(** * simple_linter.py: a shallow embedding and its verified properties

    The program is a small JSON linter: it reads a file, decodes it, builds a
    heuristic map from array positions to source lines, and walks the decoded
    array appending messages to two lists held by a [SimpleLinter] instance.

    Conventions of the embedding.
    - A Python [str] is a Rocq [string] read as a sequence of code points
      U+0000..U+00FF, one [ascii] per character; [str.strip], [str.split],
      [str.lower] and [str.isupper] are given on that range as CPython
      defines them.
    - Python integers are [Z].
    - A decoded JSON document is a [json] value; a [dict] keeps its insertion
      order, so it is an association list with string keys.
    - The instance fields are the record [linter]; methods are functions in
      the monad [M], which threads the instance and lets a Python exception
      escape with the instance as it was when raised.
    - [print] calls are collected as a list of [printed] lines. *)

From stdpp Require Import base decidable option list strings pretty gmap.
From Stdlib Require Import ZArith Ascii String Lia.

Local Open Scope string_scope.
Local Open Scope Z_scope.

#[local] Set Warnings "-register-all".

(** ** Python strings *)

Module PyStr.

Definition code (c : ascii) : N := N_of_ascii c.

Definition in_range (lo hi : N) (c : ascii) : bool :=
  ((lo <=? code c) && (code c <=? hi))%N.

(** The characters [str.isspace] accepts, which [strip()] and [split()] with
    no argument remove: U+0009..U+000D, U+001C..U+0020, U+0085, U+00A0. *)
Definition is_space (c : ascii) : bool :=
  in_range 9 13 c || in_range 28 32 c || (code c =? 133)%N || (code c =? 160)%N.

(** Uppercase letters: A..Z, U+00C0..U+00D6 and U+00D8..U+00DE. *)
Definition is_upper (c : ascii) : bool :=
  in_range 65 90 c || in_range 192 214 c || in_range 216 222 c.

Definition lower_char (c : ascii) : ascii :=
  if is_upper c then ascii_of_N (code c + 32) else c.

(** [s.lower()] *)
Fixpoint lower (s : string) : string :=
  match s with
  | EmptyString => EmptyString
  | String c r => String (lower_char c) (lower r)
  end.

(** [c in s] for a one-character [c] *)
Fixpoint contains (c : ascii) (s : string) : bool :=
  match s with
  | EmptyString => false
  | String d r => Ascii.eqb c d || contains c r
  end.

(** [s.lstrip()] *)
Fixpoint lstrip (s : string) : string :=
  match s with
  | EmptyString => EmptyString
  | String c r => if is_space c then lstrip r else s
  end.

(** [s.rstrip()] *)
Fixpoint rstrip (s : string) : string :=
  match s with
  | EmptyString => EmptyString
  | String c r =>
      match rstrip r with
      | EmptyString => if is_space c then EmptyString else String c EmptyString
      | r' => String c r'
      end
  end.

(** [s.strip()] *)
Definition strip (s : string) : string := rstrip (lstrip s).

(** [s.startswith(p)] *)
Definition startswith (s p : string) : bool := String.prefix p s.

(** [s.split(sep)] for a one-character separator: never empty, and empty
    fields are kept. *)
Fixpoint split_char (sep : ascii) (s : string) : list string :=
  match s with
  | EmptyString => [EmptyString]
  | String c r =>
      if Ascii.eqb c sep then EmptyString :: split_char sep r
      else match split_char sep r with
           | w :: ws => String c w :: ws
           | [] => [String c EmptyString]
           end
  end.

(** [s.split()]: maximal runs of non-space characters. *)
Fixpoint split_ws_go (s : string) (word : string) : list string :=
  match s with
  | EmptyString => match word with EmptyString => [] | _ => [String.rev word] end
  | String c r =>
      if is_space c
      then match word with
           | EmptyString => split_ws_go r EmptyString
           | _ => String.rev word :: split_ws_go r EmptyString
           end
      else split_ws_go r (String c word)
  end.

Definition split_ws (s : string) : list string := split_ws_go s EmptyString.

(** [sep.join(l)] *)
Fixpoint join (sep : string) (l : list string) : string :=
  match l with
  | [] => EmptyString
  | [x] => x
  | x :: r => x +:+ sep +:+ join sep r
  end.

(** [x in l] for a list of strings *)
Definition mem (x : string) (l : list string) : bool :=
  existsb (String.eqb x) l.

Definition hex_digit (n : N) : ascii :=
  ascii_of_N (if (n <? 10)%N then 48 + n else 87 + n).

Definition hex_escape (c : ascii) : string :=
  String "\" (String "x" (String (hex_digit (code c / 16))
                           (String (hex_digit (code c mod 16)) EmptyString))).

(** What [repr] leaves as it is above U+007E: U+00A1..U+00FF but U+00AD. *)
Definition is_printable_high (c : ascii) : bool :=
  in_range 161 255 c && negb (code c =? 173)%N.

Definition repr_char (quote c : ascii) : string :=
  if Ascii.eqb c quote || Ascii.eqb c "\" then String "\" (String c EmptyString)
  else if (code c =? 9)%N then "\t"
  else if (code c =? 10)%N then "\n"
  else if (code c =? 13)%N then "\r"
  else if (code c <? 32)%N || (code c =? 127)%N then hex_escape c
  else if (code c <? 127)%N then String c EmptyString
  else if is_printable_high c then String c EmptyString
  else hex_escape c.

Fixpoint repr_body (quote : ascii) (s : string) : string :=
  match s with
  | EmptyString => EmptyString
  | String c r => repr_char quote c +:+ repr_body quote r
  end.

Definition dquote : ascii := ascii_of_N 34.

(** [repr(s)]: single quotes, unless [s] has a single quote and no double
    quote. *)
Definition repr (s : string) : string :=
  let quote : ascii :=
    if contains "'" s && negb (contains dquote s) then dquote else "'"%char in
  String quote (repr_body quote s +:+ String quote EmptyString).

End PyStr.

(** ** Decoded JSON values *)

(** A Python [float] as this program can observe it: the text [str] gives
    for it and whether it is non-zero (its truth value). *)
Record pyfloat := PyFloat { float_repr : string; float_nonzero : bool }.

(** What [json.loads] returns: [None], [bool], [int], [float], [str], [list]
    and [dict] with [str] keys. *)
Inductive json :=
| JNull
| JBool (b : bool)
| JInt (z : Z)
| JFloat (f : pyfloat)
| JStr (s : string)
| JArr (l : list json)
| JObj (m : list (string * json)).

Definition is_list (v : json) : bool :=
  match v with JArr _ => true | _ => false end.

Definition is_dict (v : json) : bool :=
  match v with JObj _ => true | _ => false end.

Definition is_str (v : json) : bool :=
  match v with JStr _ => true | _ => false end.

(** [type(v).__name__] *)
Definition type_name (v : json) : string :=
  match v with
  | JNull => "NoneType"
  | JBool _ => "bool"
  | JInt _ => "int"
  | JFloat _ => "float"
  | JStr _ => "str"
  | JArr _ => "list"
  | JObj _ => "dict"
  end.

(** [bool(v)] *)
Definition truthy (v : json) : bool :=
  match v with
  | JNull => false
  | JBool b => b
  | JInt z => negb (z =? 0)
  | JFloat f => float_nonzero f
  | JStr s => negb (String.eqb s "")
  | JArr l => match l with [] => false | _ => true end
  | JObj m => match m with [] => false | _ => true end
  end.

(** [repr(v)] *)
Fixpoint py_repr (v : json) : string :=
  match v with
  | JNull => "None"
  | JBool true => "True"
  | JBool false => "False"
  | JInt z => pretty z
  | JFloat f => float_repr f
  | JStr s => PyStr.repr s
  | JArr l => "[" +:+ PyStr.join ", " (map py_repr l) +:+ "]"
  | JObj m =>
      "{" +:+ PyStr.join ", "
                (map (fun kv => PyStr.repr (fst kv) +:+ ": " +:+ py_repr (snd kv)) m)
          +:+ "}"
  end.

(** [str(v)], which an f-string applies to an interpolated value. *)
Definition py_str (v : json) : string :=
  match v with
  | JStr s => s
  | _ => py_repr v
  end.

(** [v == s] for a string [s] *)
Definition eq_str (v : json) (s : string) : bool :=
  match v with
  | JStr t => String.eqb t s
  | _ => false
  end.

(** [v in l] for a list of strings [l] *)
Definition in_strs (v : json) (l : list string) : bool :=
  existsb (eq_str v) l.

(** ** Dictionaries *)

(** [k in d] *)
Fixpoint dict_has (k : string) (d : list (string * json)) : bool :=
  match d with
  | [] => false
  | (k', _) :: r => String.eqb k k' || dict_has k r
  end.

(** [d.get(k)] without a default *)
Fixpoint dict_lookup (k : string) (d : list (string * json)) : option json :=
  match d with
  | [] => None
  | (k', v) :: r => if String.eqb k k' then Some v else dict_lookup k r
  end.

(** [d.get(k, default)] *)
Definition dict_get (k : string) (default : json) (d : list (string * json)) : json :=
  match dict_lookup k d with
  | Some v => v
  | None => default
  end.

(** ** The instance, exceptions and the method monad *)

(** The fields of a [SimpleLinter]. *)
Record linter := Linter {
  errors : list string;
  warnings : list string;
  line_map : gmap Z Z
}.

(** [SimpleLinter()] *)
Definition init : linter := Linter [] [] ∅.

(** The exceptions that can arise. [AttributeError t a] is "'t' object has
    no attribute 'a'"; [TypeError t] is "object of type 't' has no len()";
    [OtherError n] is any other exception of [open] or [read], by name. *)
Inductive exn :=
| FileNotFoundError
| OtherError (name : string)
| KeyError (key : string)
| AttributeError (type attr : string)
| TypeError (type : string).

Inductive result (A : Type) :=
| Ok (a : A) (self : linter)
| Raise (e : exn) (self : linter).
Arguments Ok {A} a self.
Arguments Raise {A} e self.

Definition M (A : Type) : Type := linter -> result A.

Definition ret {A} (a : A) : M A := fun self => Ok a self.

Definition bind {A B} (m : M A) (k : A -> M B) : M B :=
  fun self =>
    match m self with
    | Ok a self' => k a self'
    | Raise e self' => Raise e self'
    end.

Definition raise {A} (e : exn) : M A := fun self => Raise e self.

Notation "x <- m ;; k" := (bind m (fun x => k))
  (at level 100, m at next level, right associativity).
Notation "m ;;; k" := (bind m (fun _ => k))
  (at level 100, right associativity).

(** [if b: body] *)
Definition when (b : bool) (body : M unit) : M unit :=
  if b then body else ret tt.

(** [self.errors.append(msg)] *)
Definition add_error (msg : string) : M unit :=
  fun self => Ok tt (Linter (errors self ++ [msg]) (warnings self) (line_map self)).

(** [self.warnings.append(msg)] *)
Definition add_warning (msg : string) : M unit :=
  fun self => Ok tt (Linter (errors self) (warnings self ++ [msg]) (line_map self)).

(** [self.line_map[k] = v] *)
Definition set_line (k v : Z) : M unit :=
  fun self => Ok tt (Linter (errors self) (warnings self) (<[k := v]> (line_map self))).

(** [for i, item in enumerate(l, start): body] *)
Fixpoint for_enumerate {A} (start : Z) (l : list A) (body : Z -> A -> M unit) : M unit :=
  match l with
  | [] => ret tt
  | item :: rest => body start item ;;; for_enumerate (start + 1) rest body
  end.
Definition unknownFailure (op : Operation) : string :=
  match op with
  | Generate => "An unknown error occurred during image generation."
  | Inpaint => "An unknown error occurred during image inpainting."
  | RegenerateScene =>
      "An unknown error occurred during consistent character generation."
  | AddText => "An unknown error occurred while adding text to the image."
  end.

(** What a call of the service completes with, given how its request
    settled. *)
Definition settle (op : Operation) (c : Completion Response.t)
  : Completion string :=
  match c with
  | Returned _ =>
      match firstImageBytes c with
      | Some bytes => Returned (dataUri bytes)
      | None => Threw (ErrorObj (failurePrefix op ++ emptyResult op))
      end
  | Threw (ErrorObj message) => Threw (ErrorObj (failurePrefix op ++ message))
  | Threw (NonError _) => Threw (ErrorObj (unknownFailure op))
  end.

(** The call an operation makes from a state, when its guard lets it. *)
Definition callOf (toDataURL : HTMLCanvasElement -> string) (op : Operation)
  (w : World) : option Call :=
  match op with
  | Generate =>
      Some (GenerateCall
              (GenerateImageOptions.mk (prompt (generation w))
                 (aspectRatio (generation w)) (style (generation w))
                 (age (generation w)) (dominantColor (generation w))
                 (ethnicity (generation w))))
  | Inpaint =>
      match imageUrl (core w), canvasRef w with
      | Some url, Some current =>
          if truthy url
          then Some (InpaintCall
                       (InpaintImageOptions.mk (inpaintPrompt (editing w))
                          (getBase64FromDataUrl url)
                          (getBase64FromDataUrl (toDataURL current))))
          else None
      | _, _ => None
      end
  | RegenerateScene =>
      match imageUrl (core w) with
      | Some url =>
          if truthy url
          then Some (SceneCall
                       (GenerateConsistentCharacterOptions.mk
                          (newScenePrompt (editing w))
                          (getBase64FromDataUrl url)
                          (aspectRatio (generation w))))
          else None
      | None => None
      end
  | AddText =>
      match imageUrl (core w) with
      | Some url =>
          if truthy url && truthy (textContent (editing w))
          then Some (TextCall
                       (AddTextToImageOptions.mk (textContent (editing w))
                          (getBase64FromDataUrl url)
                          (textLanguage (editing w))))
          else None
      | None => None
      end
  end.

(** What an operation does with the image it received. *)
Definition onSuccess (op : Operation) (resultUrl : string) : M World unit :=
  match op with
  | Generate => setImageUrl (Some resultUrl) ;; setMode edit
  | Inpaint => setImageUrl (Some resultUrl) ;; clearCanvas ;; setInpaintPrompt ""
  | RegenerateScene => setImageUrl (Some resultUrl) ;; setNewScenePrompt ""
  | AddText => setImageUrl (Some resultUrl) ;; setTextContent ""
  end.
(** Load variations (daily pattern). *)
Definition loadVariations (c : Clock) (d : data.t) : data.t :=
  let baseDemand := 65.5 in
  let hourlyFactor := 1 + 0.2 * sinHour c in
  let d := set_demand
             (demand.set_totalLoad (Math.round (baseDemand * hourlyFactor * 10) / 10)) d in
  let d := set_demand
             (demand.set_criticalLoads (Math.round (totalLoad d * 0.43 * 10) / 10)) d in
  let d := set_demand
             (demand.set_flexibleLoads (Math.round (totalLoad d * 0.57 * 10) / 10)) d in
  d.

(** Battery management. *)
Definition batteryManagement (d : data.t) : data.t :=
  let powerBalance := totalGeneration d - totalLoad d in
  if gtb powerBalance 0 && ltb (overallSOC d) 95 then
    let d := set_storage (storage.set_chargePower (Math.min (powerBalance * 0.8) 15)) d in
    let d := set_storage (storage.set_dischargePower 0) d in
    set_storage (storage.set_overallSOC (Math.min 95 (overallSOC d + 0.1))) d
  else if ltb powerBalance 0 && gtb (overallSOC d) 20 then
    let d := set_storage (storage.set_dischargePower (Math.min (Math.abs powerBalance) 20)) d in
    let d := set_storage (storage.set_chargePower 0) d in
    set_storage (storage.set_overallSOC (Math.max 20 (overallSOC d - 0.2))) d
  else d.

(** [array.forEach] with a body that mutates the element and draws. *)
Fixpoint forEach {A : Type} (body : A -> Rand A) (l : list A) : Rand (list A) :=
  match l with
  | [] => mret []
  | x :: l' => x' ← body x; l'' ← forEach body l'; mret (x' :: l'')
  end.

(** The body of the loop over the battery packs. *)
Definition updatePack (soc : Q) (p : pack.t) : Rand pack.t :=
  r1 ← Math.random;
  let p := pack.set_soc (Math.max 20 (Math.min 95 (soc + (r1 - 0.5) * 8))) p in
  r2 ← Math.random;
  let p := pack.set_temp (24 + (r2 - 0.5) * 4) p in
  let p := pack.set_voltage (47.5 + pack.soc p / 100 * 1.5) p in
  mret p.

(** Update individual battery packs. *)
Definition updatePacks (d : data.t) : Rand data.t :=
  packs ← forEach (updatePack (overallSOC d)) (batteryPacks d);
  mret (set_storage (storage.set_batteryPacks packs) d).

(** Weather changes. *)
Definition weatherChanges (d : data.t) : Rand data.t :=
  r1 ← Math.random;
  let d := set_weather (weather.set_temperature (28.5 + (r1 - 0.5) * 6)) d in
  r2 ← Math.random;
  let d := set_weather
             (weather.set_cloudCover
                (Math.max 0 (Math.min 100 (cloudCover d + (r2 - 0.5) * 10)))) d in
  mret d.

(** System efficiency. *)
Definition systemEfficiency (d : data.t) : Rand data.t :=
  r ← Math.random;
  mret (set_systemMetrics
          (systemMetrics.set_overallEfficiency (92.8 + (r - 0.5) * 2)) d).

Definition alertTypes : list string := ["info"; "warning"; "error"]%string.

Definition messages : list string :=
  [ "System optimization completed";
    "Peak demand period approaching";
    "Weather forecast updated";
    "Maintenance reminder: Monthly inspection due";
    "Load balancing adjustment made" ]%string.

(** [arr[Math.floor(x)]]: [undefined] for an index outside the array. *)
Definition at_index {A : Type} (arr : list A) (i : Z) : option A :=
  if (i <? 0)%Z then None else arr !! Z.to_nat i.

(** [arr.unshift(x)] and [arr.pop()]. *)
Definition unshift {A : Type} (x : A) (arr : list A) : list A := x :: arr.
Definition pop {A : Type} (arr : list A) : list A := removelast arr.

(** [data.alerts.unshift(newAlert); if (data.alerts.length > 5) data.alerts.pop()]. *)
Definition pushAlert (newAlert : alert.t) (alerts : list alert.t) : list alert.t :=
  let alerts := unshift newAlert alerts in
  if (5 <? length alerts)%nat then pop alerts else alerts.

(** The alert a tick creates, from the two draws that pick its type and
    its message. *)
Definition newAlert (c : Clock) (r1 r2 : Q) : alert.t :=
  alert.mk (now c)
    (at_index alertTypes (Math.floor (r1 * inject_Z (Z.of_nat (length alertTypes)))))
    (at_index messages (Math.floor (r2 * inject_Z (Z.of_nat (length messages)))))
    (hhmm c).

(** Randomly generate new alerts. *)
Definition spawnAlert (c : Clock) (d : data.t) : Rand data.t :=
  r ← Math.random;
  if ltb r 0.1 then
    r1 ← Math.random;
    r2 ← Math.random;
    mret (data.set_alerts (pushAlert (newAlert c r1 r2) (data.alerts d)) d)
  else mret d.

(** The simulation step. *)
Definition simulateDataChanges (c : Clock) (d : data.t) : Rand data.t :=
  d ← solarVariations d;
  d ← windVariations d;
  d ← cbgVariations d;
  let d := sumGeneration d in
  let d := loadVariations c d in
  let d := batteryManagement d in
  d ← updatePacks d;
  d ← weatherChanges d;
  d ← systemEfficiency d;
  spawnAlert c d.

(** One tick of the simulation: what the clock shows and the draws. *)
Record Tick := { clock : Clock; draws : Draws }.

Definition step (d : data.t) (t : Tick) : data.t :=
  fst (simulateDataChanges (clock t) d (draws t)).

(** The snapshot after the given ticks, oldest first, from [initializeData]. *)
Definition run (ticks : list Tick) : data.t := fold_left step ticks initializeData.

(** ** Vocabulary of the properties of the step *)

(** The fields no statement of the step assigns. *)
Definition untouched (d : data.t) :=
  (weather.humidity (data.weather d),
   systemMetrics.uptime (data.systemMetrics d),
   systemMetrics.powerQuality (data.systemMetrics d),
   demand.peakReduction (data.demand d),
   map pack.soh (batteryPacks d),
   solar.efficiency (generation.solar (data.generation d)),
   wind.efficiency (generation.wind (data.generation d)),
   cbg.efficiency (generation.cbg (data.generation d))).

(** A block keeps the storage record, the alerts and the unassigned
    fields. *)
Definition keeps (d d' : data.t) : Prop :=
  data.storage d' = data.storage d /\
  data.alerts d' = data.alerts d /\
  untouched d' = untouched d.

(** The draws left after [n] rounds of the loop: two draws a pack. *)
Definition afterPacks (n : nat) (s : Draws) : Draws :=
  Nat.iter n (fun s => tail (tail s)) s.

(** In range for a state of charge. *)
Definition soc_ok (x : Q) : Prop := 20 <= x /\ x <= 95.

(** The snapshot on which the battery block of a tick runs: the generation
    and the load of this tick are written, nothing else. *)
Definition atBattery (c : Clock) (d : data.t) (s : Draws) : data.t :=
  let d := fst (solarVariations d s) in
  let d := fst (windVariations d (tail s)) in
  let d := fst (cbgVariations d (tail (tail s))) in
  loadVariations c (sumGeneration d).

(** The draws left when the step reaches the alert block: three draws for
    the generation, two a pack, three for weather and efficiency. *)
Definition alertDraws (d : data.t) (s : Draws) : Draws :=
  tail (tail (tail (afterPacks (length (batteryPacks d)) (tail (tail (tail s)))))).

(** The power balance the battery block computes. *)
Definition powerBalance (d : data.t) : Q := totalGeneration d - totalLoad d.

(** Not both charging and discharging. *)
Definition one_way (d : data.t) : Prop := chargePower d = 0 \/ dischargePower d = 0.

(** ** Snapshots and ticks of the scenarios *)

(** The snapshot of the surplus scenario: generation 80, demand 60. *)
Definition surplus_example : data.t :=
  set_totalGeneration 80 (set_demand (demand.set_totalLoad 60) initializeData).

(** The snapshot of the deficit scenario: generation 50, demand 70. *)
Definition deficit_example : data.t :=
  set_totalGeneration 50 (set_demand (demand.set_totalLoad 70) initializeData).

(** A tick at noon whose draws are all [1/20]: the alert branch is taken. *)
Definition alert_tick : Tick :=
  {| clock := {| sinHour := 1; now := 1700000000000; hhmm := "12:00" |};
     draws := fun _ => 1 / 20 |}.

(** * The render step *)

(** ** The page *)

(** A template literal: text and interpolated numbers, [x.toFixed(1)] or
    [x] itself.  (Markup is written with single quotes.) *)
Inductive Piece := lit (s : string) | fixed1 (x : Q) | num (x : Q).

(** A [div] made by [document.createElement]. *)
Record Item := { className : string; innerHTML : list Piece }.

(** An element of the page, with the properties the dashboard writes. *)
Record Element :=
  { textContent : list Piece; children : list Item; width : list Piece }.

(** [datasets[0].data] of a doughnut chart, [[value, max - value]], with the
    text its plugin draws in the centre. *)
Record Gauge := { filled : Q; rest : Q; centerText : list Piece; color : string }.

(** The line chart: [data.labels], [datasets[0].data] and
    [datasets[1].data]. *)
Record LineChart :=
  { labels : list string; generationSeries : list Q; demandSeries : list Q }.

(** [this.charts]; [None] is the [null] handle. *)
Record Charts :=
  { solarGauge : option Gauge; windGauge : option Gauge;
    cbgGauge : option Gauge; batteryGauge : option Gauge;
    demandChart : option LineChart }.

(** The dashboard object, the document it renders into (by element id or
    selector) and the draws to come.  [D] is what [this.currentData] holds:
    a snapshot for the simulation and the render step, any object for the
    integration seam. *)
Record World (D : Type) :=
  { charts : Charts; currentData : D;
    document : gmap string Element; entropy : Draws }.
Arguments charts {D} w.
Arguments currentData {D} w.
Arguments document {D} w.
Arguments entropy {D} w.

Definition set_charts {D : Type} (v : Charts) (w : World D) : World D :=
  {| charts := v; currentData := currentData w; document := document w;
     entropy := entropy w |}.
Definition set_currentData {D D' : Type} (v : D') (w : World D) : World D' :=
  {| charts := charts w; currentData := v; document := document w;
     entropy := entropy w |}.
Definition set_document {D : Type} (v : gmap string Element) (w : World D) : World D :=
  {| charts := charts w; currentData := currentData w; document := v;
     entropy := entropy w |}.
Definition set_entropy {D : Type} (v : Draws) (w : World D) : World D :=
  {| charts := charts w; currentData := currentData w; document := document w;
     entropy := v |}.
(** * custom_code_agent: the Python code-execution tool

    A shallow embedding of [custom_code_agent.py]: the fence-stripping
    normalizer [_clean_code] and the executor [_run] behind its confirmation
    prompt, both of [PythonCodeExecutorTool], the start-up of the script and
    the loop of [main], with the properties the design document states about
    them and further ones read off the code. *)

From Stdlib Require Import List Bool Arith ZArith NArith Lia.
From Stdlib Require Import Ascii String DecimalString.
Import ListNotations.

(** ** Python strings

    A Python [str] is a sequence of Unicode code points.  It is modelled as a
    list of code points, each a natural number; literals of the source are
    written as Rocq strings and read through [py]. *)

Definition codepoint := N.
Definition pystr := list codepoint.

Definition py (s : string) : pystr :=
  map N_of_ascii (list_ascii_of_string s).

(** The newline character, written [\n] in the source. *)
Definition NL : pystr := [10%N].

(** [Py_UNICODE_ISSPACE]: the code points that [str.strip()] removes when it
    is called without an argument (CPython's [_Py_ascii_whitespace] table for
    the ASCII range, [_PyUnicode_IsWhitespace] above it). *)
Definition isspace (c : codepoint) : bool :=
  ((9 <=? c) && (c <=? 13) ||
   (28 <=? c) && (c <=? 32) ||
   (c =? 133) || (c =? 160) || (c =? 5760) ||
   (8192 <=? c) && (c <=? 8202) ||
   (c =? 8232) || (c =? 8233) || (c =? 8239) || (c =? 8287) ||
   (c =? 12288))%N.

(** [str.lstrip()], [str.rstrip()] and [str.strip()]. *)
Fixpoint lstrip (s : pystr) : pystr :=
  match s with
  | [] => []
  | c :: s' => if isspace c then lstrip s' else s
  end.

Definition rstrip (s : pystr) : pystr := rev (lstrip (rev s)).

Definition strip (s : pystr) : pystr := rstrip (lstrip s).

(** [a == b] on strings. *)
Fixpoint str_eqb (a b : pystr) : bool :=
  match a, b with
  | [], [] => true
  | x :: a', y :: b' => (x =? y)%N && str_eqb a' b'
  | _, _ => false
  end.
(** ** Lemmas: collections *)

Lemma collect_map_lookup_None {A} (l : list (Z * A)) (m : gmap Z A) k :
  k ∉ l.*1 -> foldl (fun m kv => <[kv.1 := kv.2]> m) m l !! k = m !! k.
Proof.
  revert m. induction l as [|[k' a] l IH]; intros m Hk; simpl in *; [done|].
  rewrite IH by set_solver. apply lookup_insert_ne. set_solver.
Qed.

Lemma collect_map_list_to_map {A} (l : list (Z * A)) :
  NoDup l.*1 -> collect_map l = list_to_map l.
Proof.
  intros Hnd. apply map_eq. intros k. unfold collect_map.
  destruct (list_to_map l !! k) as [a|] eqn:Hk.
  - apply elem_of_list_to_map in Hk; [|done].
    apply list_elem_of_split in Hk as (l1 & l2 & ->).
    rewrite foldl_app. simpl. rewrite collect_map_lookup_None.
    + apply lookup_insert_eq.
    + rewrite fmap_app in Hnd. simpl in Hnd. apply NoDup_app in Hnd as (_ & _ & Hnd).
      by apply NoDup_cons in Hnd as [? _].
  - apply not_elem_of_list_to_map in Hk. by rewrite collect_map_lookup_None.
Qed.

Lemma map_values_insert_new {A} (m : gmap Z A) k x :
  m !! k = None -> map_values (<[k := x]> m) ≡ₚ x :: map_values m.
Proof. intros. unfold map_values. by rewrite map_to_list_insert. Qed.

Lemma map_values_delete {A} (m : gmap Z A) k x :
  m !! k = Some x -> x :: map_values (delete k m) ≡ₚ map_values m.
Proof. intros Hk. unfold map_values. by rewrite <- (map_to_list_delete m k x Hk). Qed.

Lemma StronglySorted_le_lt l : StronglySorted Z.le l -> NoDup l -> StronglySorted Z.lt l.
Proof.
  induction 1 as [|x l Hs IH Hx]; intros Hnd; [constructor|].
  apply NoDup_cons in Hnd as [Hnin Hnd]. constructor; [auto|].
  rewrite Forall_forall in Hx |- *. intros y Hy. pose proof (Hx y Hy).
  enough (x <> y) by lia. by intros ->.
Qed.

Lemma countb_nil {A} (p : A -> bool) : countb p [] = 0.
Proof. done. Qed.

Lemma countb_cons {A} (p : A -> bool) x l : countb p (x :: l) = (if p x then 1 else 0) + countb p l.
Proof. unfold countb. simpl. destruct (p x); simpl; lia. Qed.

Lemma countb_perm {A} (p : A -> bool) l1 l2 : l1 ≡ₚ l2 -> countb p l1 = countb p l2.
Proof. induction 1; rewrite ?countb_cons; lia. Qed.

════════════════

Task details: The lines to copy run from the first line of the entries to the line containing "heuristic map from"; copy them exactly and output nothing else.

Task response:
(** * simple_linter.py: a shallow embedding and its verified properties

    The program is a small JSON linter: it reads a file, decodes it, builds a
    heuristic map from array positions to source lines, and walks the decoded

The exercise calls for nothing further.